■ **What is required**:
Records follow. Select each line holding "specialize".

■ **Stored items**:

#####

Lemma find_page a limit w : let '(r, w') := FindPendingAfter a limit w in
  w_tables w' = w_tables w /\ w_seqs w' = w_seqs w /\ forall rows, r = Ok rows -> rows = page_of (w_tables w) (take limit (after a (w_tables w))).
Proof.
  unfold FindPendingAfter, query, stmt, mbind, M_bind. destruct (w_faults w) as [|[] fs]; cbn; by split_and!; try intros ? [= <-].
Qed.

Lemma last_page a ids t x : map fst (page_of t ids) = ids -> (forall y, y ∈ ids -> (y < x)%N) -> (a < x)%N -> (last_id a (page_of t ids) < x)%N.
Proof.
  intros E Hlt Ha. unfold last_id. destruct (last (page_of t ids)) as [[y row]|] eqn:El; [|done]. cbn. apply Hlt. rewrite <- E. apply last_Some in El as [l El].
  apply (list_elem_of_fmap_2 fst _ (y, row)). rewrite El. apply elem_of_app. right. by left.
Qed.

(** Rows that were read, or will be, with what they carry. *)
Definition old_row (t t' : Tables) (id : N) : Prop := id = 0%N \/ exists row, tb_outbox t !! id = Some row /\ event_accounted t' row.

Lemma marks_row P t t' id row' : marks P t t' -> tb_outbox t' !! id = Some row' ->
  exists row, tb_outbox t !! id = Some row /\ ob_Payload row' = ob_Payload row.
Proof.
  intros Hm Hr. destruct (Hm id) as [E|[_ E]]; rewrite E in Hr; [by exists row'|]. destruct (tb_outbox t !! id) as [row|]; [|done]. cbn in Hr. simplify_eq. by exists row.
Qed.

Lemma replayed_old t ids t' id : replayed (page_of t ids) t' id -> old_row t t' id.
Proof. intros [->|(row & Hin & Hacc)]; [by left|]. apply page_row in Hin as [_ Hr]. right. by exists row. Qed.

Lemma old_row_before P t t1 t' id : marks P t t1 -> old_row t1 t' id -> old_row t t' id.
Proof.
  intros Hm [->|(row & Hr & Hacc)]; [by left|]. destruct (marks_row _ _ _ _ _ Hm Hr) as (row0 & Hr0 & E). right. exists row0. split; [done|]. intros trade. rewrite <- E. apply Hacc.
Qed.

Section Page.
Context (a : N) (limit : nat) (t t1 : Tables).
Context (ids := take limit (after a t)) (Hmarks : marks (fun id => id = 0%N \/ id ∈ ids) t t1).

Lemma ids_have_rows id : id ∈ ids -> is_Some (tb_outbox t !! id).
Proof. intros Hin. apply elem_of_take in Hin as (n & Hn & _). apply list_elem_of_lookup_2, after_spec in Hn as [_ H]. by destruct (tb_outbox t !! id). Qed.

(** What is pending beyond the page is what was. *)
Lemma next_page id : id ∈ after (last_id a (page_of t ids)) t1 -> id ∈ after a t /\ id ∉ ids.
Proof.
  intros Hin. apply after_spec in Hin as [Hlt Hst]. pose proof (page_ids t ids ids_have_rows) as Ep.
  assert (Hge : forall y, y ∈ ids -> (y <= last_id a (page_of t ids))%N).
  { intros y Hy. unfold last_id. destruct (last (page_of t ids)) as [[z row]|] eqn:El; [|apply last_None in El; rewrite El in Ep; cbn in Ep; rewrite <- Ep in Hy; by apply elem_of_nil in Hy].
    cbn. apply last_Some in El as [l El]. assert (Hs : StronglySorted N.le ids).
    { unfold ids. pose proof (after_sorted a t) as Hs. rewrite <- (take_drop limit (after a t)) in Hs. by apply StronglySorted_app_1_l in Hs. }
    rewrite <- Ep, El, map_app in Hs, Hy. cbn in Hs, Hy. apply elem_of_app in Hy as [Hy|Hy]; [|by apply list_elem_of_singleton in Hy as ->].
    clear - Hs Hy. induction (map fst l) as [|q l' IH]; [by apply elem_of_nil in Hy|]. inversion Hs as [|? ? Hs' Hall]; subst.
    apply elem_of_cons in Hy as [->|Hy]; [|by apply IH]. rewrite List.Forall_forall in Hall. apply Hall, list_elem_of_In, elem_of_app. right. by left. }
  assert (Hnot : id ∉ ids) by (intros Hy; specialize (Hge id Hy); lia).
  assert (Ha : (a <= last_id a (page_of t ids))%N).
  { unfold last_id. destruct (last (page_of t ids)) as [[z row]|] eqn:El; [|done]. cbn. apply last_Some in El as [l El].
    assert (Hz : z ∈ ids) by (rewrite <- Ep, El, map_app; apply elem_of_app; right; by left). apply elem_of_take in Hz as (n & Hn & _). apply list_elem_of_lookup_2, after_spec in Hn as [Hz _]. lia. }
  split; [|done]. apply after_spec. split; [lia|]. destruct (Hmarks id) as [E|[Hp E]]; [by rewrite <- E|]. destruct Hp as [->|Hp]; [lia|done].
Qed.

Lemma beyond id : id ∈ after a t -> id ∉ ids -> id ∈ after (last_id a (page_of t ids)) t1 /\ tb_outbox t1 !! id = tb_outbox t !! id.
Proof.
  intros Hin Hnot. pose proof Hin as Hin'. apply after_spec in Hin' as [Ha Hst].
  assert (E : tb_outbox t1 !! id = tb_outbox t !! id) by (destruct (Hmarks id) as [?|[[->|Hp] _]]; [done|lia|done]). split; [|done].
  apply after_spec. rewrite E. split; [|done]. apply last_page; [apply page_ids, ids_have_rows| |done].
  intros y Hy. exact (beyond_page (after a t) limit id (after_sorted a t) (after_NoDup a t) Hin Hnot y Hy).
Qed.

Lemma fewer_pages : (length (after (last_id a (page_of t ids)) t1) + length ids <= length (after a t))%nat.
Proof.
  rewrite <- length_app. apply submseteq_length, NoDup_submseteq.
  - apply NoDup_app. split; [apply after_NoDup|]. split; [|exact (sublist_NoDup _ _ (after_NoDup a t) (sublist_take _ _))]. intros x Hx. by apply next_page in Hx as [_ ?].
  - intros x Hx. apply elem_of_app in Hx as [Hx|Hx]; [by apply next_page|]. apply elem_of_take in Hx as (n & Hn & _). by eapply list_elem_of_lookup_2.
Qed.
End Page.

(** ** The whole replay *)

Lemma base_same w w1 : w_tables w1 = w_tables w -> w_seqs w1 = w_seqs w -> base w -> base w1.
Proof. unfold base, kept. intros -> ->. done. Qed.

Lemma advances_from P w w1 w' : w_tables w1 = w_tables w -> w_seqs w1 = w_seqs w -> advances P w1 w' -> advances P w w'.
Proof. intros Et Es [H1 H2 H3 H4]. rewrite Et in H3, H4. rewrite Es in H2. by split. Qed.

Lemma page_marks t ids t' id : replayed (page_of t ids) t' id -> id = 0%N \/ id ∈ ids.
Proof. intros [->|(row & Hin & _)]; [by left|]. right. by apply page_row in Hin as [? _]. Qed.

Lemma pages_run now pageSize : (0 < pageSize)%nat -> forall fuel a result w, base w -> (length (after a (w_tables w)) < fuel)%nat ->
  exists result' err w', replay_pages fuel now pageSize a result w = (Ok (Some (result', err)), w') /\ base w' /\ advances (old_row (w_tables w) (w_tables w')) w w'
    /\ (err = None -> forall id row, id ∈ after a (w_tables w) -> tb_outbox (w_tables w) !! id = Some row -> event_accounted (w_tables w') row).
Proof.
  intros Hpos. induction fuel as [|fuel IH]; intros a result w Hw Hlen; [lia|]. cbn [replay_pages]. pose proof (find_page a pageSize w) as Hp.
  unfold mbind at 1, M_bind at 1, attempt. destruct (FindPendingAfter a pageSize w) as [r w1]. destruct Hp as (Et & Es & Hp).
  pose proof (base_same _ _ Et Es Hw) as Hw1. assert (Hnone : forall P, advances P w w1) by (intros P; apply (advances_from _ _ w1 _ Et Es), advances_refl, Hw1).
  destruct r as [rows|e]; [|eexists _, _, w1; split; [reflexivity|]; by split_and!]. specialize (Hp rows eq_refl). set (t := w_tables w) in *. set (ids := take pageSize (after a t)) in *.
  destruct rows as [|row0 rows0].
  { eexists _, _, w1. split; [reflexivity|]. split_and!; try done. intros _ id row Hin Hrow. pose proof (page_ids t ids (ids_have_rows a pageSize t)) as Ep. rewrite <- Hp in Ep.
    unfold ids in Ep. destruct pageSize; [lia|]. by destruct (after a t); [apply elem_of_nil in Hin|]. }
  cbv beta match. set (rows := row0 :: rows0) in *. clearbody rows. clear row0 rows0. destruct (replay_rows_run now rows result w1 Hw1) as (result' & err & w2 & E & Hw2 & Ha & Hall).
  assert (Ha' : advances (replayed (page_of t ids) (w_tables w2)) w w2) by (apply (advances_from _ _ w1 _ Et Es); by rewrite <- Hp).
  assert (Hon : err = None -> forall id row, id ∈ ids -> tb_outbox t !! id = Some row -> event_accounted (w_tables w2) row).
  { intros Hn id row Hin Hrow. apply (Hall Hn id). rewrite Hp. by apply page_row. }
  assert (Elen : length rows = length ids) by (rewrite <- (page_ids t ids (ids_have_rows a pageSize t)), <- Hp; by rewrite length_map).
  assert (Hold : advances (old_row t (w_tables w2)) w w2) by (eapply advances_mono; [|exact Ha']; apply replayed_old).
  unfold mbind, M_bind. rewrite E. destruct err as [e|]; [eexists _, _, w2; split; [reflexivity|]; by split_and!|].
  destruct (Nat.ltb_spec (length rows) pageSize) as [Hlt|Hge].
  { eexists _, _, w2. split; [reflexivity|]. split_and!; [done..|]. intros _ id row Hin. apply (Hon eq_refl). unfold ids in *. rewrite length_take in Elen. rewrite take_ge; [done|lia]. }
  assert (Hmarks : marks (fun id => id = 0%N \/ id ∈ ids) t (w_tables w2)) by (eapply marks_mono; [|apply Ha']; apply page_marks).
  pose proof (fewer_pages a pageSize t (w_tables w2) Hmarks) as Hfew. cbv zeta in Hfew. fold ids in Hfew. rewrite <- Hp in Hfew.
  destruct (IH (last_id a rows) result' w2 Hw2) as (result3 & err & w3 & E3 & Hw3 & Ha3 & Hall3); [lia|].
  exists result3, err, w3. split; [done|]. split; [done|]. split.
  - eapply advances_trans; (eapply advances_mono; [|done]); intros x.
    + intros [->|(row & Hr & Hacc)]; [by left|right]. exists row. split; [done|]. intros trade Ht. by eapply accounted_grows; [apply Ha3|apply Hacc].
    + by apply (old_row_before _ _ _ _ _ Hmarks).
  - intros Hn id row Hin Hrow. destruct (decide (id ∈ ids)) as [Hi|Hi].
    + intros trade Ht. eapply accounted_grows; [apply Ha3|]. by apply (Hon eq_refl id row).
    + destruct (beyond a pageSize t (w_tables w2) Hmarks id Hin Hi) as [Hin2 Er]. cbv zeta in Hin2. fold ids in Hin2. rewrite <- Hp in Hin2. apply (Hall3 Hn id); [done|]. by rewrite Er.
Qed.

#####

■ **Response area**:
  assert (Hnot : id ∉ ids) by (intros Hy; specialize (Hge id Hy); lia).
  destruct r as [rows|e]; [|eexists _, _, w1; split; [reflexivity|]; by split_and!]. specialize (Hp rows eq_refl). set (t := w_tables w) in *. set (ids := take pageSize (after a t)) in *.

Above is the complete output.